### [WORK TASK]
Lines from the line with "(** An exception" to the line with "Definition msg_equal_number : string" in the entries below, and only those, must be output exactly, with both ends included.

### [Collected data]
○ ○ ○ ○ ○

(** * openpiv.tools.Multiprocesser: batch processing of image pairs

    A shallow embedding of the class [Multiprocesser] of
    [src/openpiv/tools.py] (Python 2), and the properties of its
    construction and of its [run] method; then of the other functions of
    the module: [negative], [imsave], [save], [display],
    [display_windows_sampling] and [display_vector_field].

    - Python [str] values are byte strings: [string], compared byte by
      byte, which is what [sorted] does on a list of [str].
    - [glob.glob], [os.path.abspath] and [os.path.join] belong to the
      host (Python's library and the file system), gathered in [Host].
    - An exception is a value; code that may raise returns a sum.
    - The function handed to [run] acts on an outside world [W]
      (files it reads and writes): explicit state passing.
    - [multiprocessing.Pool.map] is a step relation over the pool of
      worker processes. *)

From Stdlib Require Import String Ascii ZArith Lia DecimalString.
From stdpp Require Import base tactics option relations list sorting.

Local Open Scope string_scope.
Local Open Scope list_scope.

(** ** Python values *)

(** [s1 <= s2] on Python 2 [str]: lexicographic on the bytes. *)
Definition str_le (s1 s2 : string) : Prop := String.leb s1 s2 = true.

#[global] Instance str_le_dec : RelDecision str_le.
Proof. intros s1 s2. unfold str_le. apply _. Defined.

(** [sorted(l)] on a list of [str].  Python sorts with a stable merge
    sort; on a total, antisymmetric order every sorting algorithm
    returns the same list ([sorted_unique] below). *)
Definition sorted (l : list string) : list string := merge_sort str_le l.

(** [xrange(n)]: the integers 0, 1, ..., n-1. *)
Definition xrange (n : nat) : list nat := seq 0 n.

(** [zip(la, lb, lc)]: stops at the shortest of the three. *)
Fixpoint zip {A B C} (la : list A) (lb : list B) (lc : list C)
  : list (A * B * C) :=
  match la, lb, lc with
  | a :: la', b :: lb', c :: lc' => (a, b, c) :: zip la' lb' lc'
  | _, _, _ => []
  end.

(** An exception object: its class and its message. *)
Record exception := Exception { exc_type : string; exc_msg : string }.

Definition ValueError (msg : string) : exception := Exception "ValueError" msg.

Definition dquote : string := String "034"%char EmptyString.

(** The two messages of [Multiprocesser.__init__]. *)
Definition msg_equal_number : string :=
  "Something failed loading the image file. There should be an equal number of "
  ++ dquote ++ "a" ++ dquote ++ " and " ++ dquote ++ "b" ++ dquote ++ " files.".

Definition msg_no_images : string :=
  "Something failed loading the image file. No images were found. Please check directory and image template name.".

(** ** The host: file system and path functions *)

Record Host := {
  os_path_abspath : string -> string;
  os_path_join : string -> string -> string;
  (** the matches of a pattern, in the order the file system lists them *)
  glob_glob : string -> list string
}.

(** ** Calls that act on the outside world *)

(** How a call ends: it returns, or it raises. *)
Inductive result := Return | Raise (e : exception).

(** A task of [run]: the tuple [(file_a, file_b, i)]. *)
Definition image_pair : Type := string * string * nat.

(** A Python function of one image pair over the world [W]: how the call
    ends, and the world it leaves. *)
Definition callable (W : Type) : Type := image_pair -> W -> result * W.

(** [for image_pair in image_pairs: func(image_pair)] *)
Fixpoint for_each {W} (func : callable W) (image_pairs : list image_pair) (w : W)
  : result * W :=
  match image_pairs with
  | [] => (Return, w)
  | image_pair :: rest =>
      match func image_pair w with
      | (Return, w') => for_each func rest w'
      | (Raise e, w') => (Raise e, w')
      end
  end.

(** ** multiprocessing.Pool (Python 2.7)

    [Pool.map(func, iterable)] cuts the iterable into batches, puts them
    on the task queue and waits for the [MapResult]. Each worker process
    takes a batch, calls [func] on its items in turn ([mapstar]) and puts
    the outcome on the result queue; an exception ends the batch. The
    result handler counts the batches that succeeded; the first failure
    it sees makes the result ready with that exception. A call of [func]
    is one step: the processes interleave between calls. *)

Module Pool.

(** [chunksize, extra = divmod(len(iterable), len(self._pool) * 4)];
    [if extra: chunksize += 1]; [if len(iterable) == 0: chunksize = 0]. *)
Definition chunksize (len processes : nat) : nat :=
  let chunksize := len / (processes * 4) in
  let extra := len mod (processes * 4) in
  let chunksize := if negb (extra =? 0)%nat then chunksize + 1 else chunksize in
  if (len =? 0)%nat then 0 else chunksize.

(** [Pool._get_tasks]: slices of [size] items until a slice is empty.
    The first argument bounds the number of slices. *)
Fixpoint get_tasks {A} (n size : nat) (it : list A) : list (list A) :=
  match n with
  | 0 => []
  | S n' =>
      match take size it with
      | [] => []
      | x => x :: get_tasks n' size (drop size it)
      end
  end.

(** [MapResult.__init__]: the number of batches awaited. *)
Definition number_of_batches (length chunksize : nat) : nat :=
  if (chunksize =? 0)%nat then 0
  else length / chunksize + (if negb (length mod chunksize =? 0)%nat then 1 else 0).

Section WithWorld.
Context {W : Type}.

Record t := Make {
  taskqueue : list (list image_pair);
  (** each worker process: idle, or what is left of its batch *)
  workers : list (option (list image_pair));
  (** outcomes of batches, not yet seen by the result handler *)
  outqueue : list result;
  number_left : nat;
  (** the [MapResult]: not ready, or how [get()] ends *)
  ready : option result;
  world : W
}.

(** [Pool(processes)] followed by [map_async(func, iterable)]. *)
Definition start (processes : nat) (iterable : list image_pair) (w : W) : t :=
  let chunksize := chunksize (length iterable) processes in
  {| taskqueue := get_tasks (length iterable) chunksize iterable;
     workers := replicate processes None;
     outqueue := [];
     number_left := number_of_batches (length iterable) chunksize;
     ready := if (chunksize =? 0)%nat then Some Return else None;
     world := w |}.

(** One step of the pool while the caller waits in [get()]. *)
Inductive step (func : callable W) : t -> t -> Prop :=
| step_get s i batch tasks :
    ready s = None ->
    workers s !! i = Some None ->
    taskqueue s = batch :: tasks ->
    step func s
      (Make tasks (<[i := Some batch]> (workers s)) (outqueue s)
            (number_left s) None (world s))
| step_call_return s i x rest w' :
    ready s = None ->
    workers s !! i = Some (Some (x :: rest)) ->
    func x (world s) = (Return, w') ->
    step func s
      (Make (taskqueue s) (<[i := Some rest]> (workers s)) (outqueue s)
            (number_left s) None w')
| step_call_raise s i x rest e w' :
    ready s = None ->
    workers s !! i = Some (Some (x :: rest)) ->
    func x (world s) = (Raise e, w') ->
    step func s
      (Make (taskqueue s) (<[i := None]> (workers s)) (outqueue s ++ [Raise e])
            (number_left s) None w')
| step_put s i :
    ready s = None ->
    workers s !! i = Some (Some []) ->
    step func s
      (Make (taskqueue s) (<[i := None]> (workers s)) (outqueue s ++ [Return])
            (number_left s) None (world s))
| step_handle_success s results :
    ready s = None ->
    outqueue s = Return :: results ->
    step func s
      (Make (taskqueue s) (workers s) results (number_left s - 1)
            (if (number_left s - 1 =? 0)%nat then Some Return else None) (world s))
| step_handle_failure s e results :
    ready s = None ->
    outqueue s = Raise e :: results ->
    step func s
      (Make (taskqueue s) (workers s) results (number_left s)
            (Some (Raise e)) (world s)).

(** [Pool(processes).map(func, iterable)] started in world [w] can end
    as [out]: the pool reaches a state whose result is ready. *)
Definition map (func : callable W) (processes : nat)
    (iterable : list image_pair) (w : W) (out : result * W) : Prop :=
  exists s, rtc (step func) (start processes iterable w) s
            /\ ready s = Some (fst out) /\ world s = snd out.

End WithWorld.
Arguments t : clear implicits.

End Pool.

(** ** The class *)

Module Multiprocesser.

(** The attributes [__init__] sets. *)
Record t := Self {
  files_a : list string;
  files_b : list string;
  n_files : nat
}.

(** [Multiprocesser.__init__(self, data_dir, pattern_a, pattern_b)]:
    the exception raised, or the object built. The two tests are
    [not len(files_a) == len(files_b)] and [not len(files_a)], which
    holds of the length 0, in this order. *)
Definition __init__ (h : Host) (data_dir pattern_a pattern_b : string)
  : exception + t :=
  let files_a :=
    sorted (glob_glob h (os_path_join h (os_path_abspath h data_dir) pattern_a)) in
  let files_b :=
    sorted (glob_glob h (os_path_join h (os_path_abspath h data_dir) pattern_b)) in
  let n_files := length files_a in
  if negb (length files_a =? length files_b)%nat then
    inl (ValueError msg_equal_number)
  else if (length files_a =? 0)%nat then
    inl (ValueError msg_no_images)
  else
    inr (Self files_a files_b n_files).

(** The list of tasks [run] builds (its first statement). *)
Definition image_pairs (self : t) : list image_pair :=
  zip (files_a self) (files_b self) (xrange (n_files self)).

(** [Multiprocesser.run(self, func, n_cpus)] started in world [w] can
    end as [out]. With [n_cpus > 1] the pool decides in which order the
    calls happen, hence a relation. *)
Definition run {W} (self : t) (func : callable W) (n_cpus : Z) (w : W)
    (out : result * W) : Prop :=
  let image_pairs := image_pairs self in
  if (n_cpus >? 1)%Z then
    Pool.map func (Z.to_nat n_cpus) image_pairs w out
  else
    out = for_each func image_pairs w.

End Multiprocesser.

(** ** A POSIX host over a table of directories

    Used for the concrete scenarios: a directory table gives, for an
    absolute directory, its entries in the order the file system
    enumerates them. Patterns use [*] (any run of bytes) and [?] (one
    byte); other bytes stand for themselves. *)

Fixpoint fnmatch (pat name : list ascii) : bool :=
  match pat with
  | [] => match name with [] => true | _ => false end
  | p :: pat' =>
      if Ascii.eqb p "*"%char then
        (fix star (s : list ascii) : bool :=
           fnmatch pat' s || match s with [] => false | _ :: s' => star s' end) name
      else
        match name with
        | [] => false
        | c :: name' =>
            (Ascii.eqb p "?"%char || Ascii.eqb p c) && fnmatch pat' name'
        end
  end.

(** Splits a path at its last slash: directory and last component. *)
Fixpoint split_path (p : list ascii) : option (list ascii) * list ascii :=
  match p with
  | [] => (None, [])
  | c :: p' =>
      match split_path p' with
      | (Some d, f) => (Some (c :: d), f)
      | (None, f) => if Ascii.eqb c "/"%char then (Some [], f) else (None, c :: f)
      end
  end.

Definition starts_with_slash (s : string) : bool :=
  match s with String c _ => Ascii.eqb c "/"%char | EmptyString => false end.

Fixpoint ends_with_slash (s : string) : bool :=
  match s with
  | EmptyString => false
  | String c EmptyString => Ascii.eqb c "/"%char
  | String _ s' => ends_with_slash s'
  end.

(** [posixpath.join(a, b)] *)
Definition posix_join (a b : string) : string :=
  if starts_with_slash b then b
  else if (String.eqb a "" || ends_with_slash a)%bool then a ++ b
  else a ++ "/" ++ b.

(** [posixpath.abspath(p)] for a path with no [.], [..] or doubled slash. *)
Definition posix_abspath (cwd p : string) : string :=
  if starts_with_slash p then p else posix_join cwd p.

Definition dir_table := list (string * list string).

Fixpoint listdir (tbl : dir_table) (d : string) : list string :=
  match tbl with
  | [] => []
  | (d', entries) :: tbl' => if String.eqb d d' then entries else listdir tbl' d
  end.

Definition posix_glob (tbl : dir_table) (pathname : string) : list string :=
  match split_path (list_ascii_of_string pathname) with
  | (Some d, pat) =>
      let dirname := string_of_list_ascii d in
      map (fun name => posix_join dirname name)
          (filter (fun name => Is_true (fnmatch pat (list_ascii_of_string name)))
                  (listdir tbl dirname))
  | (None, _) => []
  end.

○ ○ ○ ○ ○

### [RESULT]
(** An exception object: its class and its message. *)
Record exception := Exception { exc_type : string; exc_msg : string }.

Definition ValueError (msg : string) : exception := Exception "ValueError" msg.

Definition dquote : string := String "034"%char EmptyString.

(** The two messages of [Multiprocesser.__init__]. *)
Definition msg_equal_number : string :=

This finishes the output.